[Records drawn from a dataset]
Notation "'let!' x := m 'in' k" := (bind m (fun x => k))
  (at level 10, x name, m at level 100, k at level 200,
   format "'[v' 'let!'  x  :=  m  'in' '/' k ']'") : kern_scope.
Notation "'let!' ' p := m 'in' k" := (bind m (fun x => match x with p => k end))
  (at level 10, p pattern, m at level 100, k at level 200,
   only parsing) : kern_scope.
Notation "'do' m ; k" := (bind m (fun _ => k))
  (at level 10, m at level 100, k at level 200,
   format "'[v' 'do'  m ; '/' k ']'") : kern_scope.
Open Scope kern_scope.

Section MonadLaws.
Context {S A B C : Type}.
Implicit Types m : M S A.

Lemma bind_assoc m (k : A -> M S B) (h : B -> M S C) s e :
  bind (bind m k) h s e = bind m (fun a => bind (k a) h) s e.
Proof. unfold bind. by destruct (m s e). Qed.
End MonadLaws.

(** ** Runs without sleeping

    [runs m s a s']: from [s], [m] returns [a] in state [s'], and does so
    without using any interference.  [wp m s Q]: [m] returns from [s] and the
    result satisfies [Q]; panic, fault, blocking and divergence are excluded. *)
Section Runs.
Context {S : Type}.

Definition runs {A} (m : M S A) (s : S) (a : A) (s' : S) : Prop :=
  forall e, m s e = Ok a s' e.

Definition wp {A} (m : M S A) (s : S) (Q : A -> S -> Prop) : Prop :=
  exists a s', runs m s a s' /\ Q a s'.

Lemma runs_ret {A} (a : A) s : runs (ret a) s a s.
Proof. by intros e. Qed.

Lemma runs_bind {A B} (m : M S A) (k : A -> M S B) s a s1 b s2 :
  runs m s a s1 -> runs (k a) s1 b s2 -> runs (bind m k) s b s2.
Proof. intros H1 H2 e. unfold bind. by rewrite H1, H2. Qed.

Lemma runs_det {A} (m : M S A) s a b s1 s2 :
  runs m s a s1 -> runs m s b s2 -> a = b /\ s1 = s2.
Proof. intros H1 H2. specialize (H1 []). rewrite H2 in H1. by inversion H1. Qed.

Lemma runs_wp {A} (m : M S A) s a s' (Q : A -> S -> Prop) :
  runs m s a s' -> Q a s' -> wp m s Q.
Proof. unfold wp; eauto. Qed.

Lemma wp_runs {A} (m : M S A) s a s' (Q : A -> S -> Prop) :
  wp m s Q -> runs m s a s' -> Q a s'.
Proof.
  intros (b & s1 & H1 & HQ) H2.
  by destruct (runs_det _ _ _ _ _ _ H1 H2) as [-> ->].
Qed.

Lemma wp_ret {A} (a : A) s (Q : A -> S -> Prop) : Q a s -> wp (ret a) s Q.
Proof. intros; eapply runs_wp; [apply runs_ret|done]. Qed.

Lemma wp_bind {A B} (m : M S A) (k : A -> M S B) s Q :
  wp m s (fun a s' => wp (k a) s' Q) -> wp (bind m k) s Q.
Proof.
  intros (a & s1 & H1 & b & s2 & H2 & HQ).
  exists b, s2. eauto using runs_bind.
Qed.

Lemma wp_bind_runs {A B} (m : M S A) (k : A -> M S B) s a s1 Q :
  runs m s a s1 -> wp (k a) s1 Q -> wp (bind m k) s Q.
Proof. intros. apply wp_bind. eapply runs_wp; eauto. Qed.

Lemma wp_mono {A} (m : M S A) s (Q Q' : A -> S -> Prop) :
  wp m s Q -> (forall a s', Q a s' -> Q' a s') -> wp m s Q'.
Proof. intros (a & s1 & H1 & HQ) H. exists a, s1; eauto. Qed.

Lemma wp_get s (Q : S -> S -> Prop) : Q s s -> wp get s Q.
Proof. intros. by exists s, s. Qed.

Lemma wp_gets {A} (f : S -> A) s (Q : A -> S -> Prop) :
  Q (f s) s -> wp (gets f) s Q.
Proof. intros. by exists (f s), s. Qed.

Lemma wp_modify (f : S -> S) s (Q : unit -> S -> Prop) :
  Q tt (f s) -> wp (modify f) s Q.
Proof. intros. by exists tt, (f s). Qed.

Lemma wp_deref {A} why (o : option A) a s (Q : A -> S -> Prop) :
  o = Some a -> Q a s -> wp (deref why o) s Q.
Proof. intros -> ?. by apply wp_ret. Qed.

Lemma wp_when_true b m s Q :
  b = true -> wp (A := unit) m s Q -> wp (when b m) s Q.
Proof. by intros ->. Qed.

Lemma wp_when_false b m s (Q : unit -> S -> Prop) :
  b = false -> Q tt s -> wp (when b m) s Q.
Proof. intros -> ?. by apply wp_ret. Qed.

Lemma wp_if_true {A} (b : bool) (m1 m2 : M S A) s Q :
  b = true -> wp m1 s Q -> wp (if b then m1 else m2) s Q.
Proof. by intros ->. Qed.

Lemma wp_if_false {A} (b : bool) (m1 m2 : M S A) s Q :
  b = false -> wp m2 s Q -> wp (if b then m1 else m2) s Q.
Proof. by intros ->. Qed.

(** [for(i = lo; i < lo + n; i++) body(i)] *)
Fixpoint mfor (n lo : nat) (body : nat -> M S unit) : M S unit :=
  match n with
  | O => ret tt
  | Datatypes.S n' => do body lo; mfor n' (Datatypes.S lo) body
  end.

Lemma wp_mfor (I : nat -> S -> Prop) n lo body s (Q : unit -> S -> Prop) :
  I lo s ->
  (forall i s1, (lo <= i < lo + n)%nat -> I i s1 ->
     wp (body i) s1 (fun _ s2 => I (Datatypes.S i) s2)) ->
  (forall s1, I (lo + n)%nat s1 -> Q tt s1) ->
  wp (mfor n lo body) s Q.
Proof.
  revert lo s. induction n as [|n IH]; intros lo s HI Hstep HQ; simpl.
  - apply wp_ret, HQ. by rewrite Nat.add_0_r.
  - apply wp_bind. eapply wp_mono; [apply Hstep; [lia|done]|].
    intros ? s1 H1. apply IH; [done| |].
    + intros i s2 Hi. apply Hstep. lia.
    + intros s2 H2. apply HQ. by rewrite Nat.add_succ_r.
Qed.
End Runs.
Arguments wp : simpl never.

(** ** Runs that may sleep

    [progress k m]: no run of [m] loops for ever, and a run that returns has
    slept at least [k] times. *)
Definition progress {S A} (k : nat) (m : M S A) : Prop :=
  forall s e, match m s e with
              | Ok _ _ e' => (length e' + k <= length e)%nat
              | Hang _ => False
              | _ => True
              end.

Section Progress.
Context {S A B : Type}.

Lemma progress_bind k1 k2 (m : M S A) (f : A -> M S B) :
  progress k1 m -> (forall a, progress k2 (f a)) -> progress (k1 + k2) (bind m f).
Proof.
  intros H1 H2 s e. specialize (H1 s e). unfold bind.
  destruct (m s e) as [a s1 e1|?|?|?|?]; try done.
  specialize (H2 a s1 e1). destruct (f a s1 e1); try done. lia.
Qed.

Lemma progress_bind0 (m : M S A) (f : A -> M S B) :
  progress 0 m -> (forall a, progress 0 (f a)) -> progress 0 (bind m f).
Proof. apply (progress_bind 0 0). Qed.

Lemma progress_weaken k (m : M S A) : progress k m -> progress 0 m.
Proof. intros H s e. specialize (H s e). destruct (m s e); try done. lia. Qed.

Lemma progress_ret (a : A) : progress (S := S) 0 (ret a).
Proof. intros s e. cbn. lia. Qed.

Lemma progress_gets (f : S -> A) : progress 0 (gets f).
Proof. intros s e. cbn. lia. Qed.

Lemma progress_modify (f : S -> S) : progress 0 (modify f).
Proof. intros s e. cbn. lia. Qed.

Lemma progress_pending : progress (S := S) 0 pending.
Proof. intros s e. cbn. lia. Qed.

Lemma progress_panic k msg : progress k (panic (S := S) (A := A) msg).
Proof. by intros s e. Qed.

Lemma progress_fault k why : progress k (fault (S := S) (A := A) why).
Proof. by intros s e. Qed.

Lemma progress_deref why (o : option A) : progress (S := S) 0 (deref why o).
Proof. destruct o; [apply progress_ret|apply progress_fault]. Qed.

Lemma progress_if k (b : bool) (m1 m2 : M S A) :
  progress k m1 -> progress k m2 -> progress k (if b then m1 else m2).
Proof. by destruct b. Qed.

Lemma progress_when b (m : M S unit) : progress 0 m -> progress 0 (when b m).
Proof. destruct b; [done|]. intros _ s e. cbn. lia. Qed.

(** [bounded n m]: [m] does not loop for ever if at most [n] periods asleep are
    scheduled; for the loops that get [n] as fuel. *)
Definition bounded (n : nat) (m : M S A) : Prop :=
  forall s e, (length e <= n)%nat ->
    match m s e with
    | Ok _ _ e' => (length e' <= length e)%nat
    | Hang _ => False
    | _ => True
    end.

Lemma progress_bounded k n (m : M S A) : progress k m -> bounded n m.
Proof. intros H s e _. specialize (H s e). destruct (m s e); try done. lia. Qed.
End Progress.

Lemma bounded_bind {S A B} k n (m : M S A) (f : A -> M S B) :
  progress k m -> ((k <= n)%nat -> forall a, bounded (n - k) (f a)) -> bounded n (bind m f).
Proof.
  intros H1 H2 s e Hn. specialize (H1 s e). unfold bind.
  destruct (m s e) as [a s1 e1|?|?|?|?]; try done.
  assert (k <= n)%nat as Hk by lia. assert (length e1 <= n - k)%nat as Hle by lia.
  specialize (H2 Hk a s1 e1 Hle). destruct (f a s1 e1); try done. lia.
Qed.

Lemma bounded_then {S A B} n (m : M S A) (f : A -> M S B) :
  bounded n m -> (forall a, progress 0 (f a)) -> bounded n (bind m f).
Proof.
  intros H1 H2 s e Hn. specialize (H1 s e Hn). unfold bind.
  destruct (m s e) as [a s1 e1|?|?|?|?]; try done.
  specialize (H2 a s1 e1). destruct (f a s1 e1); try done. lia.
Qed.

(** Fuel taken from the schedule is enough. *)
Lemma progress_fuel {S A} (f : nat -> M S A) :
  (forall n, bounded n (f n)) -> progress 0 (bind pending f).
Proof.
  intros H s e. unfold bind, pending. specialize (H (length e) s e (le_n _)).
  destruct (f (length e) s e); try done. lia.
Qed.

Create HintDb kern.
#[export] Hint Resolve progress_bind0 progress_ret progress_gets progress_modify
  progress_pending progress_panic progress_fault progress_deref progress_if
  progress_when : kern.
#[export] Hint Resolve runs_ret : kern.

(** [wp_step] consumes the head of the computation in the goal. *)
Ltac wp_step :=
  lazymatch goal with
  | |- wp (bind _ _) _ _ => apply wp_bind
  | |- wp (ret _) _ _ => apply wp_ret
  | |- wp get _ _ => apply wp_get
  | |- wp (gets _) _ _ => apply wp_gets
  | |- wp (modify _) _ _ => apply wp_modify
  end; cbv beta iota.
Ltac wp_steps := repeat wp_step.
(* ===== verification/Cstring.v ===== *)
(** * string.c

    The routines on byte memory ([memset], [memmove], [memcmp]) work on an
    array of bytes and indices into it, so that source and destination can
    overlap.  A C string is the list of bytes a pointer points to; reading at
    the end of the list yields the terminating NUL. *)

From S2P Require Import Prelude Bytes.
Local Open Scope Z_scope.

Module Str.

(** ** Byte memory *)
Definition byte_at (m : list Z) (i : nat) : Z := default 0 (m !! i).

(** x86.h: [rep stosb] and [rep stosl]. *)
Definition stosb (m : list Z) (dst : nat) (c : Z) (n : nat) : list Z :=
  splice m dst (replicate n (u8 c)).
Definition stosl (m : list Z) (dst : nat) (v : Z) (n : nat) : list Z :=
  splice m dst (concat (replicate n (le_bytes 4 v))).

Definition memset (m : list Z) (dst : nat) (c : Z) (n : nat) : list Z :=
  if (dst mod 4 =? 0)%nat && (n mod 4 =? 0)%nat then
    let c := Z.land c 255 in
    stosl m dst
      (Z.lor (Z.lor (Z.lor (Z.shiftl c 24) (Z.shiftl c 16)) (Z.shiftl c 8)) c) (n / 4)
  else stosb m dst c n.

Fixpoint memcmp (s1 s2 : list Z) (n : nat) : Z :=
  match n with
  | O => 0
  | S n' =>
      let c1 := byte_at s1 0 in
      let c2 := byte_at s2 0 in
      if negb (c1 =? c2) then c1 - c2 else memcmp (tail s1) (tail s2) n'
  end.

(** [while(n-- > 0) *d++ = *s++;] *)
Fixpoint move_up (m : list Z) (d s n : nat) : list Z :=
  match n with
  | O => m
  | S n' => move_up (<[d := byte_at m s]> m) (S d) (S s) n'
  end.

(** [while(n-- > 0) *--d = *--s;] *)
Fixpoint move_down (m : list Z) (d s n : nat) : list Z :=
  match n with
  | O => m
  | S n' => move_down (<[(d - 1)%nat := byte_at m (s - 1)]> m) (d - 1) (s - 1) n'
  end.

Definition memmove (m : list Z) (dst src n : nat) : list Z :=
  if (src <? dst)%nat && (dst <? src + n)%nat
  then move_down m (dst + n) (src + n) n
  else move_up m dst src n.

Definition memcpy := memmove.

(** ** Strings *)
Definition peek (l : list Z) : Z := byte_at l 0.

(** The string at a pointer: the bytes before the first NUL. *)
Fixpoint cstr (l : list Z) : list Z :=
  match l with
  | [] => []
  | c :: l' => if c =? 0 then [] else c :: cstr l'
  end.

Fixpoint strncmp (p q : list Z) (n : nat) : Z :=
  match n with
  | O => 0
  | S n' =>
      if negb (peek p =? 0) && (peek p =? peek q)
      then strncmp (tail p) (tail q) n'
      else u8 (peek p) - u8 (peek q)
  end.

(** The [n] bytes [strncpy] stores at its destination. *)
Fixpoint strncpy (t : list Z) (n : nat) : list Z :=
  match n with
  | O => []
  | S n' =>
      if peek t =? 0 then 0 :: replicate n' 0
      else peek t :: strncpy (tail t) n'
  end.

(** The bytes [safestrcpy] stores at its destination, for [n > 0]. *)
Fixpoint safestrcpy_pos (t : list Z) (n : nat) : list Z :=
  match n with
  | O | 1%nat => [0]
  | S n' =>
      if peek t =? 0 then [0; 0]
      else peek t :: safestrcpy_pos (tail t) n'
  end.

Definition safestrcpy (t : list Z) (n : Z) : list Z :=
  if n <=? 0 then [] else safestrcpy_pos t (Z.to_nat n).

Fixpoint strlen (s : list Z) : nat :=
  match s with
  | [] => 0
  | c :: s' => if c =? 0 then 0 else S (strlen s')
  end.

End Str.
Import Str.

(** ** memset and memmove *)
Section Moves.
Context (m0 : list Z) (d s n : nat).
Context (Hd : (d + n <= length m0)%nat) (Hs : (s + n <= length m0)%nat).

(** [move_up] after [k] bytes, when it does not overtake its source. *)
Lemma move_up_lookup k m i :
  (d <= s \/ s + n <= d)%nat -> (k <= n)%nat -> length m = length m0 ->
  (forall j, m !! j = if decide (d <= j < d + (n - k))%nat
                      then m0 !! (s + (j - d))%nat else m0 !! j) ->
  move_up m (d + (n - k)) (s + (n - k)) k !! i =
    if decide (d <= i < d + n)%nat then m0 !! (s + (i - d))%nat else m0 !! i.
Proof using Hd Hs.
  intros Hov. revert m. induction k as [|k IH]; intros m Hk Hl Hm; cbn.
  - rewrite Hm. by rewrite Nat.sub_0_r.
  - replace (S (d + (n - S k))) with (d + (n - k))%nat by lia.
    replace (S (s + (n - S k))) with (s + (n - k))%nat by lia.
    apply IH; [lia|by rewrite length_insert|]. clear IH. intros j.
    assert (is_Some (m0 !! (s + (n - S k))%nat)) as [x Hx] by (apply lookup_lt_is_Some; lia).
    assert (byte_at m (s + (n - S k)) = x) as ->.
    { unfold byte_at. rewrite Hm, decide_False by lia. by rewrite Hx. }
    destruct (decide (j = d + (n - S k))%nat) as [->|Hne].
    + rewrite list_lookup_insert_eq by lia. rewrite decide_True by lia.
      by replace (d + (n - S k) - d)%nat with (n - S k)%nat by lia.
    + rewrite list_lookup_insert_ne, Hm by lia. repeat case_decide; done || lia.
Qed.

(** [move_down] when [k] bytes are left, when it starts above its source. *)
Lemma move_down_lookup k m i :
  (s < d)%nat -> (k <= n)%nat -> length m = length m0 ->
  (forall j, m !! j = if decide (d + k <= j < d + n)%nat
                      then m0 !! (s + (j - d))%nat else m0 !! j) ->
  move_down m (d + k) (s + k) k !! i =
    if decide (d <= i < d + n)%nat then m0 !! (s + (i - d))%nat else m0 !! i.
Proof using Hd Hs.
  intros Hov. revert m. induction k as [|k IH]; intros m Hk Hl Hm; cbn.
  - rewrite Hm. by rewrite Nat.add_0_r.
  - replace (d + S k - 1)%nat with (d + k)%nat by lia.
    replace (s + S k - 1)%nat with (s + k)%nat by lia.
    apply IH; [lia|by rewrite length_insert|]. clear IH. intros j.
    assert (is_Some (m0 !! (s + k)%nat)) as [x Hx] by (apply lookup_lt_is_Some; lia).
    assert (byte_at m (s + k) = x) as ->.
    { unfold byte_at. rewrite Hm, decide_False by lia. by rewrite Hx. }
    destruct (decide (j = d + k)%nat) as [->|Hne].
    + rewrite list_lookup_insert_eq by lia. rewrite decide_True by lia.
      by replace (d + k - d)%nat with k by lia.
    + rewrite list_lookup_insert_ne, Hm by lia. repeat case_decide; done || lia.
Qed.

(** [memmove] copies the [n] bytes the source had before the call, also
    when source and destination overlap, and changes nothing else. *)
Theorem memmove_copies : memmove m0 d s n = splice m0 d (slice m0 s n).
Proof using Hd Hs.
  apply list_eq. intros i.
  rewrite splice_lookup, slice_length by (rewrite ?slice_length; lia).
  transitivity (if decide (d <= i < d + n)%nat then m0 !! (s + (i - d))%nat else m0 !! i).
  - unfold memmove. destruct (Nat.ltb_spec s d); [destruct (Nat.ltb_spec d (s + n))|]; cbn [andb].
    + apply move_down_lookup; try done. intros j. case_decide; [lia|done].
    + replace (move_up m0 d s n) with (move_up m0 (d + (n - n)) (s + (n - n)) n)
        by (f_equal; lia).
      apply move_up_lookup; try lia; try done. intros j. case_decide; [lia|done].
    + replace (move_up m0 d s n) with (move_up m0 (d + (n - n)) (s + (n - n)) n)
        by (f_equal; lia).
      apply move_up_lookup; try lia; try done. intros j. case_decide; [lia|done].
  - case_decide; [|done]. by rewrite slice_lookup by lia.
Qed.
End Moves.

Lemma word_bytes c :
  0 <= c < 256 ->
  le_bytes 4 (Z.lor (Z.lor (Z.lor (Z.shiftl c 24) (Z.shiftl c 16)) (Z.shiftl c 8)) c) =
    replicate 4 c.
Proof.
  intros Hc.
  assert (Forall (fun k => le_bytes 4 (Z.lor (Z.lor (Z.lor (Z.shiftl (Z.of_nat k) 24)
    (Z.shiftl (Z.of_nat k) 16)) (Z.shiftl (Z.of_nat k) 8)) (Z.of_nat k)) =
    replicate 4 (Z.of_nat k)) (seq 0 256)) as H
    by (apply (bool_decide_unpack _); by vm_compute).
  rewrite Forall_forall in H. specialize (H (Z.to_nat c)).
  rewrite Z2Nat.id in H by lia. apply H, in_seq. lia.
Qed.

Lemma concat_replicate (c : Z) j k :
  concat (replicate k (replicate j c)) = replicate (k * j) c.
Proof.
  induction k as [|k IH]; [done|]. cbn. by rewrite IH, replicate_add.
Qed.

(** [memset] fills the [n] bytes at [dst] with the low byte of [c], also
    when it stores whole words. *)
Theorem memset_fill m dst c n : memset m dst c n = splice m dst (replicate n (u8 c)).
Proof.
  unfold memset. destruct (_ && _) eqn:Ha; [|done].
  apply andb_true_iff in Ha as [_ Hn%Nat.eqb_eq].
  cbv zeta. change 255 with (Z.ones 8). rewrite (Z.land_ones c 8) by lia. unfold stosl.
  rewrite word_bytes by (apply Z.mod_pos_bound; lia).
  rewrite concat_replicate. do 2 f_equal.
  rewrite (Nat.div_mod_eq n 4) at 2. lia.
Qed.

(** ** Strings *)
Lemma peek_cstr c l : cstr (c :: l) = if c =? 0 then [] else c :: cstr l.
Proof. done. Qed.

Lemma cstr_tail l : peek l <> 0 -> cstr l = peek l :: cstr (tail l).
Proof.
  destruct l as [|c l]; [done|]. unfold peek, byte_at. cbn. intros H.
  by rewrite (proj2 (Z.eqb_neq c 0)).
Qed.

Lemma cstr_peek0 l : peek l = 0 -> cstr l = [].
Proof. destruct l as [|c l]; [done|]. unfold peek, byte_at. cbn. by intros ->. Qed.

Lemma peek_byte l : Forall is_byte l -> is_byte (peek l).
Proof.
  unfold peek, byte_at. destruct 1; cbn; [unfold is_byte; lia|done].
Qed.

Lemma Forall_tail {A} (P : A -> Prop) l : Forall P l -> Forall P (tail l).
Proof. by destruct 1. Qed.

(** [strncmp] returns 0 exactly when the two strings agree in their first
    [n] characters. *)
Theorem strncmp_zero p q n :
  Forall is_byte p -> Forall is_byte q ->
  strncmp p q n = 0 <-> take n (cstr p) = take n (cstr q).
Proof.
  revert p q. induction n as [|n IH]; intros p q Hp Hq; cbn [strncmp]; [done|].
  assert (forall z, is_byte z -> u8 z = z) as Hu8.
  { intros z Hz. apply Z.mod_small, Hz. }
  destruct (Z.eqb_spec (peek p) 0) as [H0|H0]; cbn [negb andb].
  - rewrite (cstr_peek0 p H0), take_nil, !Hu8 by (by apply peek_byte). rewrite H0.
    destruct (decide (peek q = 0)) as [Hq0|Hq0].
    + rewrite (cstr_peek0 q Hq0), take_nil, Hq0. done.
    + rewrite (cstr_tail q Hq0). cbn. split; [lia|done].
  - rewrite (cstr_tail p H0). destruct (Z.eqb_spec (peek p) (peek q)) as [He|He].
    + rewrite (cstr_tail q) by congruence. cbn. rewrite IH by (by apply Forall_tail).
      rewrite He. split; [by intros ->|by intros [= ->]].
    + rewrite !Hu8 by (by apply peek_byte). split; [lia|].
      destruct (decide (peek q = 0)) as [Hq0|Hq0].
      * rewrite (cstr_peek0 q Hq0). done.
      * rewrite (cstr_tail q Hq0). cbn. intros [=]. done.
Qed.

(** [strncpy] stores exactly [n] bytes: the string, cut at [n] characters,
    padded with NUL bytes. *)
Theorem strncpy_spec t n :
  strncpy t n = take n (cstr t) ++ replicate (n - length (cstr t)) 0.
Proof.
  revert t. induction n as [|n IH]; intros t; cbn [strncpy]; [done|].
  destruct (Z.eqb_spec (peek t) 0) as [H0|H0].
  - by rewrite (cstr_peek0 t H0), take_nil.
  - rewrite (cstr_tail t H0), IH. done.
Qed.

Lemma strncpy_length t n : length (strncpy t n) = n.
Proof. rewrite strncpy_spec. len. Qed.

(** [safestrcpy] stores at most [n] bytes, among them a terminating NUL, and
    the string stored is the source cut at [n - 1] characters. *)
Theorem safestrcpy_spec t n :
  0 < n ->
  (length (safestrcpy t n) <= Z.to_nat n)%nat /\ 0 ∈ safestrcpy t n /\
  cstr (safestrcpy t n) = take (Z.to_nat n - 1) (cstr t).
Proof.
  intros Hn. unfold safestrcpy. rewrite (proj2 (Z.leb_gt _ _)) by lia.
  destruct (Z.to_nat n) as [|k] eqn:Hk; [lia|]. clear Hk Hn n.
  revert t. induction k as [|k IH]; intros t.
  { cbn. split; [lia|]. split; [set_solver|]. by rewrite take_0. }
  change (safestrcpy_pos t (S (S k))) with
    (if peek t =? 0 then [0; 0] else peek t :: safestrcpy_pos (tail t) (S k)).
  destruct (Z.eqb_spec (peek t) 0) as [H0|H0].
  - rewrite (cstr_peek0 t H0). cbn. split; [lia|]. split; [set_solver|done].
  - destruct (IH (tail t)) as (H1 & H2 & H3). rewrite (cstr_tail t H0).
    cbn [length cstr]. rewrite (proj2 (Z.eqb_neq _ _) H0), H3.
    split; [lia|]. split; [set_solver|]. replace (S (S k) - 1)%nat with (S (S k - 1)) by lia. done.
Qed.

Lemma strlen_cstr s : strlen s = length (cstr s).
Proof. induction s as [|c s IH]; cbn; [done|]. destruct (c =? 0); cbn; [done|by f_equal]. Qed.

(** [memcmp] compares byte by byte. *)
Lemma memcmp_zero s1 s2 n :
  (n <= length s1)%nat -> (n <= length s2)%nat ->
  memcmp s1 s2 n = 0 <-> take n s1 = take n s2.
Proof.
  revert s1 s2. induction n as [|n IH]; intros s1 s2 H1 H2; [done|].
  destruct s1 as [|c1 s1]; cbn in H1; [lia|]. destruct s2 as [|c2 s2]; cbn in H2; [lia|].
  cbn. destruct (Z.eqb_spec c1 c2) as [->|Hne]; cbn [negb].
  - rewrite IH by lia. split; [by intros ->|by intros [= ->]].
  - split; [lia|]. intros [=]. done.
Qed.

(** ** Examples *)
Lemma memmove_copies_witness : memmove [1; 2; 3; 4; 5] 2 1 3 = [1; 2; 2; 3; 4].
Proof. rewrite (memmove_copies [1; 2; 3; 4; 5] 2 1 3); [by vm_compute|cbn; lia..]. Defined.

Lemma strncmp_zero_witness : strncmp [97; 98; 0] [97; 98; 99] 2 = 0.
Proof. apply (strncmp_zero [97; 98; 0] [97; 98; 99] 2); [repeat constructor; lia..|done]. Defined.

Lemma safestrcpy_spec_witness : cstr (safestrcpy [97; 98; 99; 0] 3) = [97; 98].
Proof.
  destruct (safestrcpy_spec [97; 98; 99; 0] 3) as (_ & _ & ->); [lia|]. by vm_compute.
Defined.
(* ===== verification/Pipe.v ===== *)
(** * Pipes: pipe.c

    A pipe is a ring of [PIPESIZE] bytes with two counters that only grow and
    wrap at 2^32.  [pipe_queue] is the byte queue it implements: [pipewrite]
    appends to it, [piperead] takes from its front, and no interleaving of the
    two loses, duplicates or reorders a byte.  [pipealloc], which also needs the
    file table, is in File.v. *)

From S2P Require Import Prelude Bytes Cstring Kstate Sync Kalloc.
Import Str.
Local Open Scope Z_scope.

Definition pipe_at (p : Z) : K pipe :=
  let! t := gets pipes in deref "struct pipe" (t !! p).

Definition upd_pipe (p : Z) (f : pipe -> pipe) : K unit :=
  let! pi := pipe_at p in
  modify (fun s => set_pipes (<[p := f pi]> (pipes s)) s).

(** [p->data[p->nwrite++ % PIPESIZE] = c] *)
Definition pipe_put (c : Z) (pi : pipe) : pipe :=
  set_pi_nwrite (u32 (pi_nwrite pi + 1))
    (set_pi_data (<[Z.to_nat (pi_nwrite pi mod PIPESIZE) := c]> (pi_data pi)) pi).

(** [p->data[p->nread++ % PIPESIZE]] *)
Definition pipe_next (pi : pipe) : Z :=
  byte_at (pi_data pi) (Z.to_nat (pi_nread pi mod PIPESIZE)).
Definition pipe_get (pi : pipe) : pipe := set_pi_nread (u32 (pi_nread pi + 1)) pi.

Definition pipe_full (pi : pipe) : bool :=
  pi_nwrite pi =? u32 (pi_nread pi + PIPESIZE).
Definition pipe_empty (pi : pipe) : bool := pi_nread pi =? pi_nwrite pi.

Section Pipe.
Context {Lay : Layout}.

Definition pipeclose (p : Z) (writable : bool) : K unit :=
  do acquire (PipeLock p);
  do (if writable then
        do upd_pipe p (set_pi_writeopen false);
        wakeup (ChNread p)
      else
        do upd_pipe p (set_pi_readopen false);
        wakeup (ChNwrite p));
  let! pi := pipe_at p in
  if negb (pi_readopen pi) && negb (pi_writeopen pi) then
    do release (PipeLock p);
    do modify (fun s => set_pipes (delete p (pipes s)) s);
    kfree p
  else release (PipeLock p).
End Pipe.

- **What the exercise asks**: Only the number is wanted: how many lines above include the word "also"?

- **Exercise output**: 3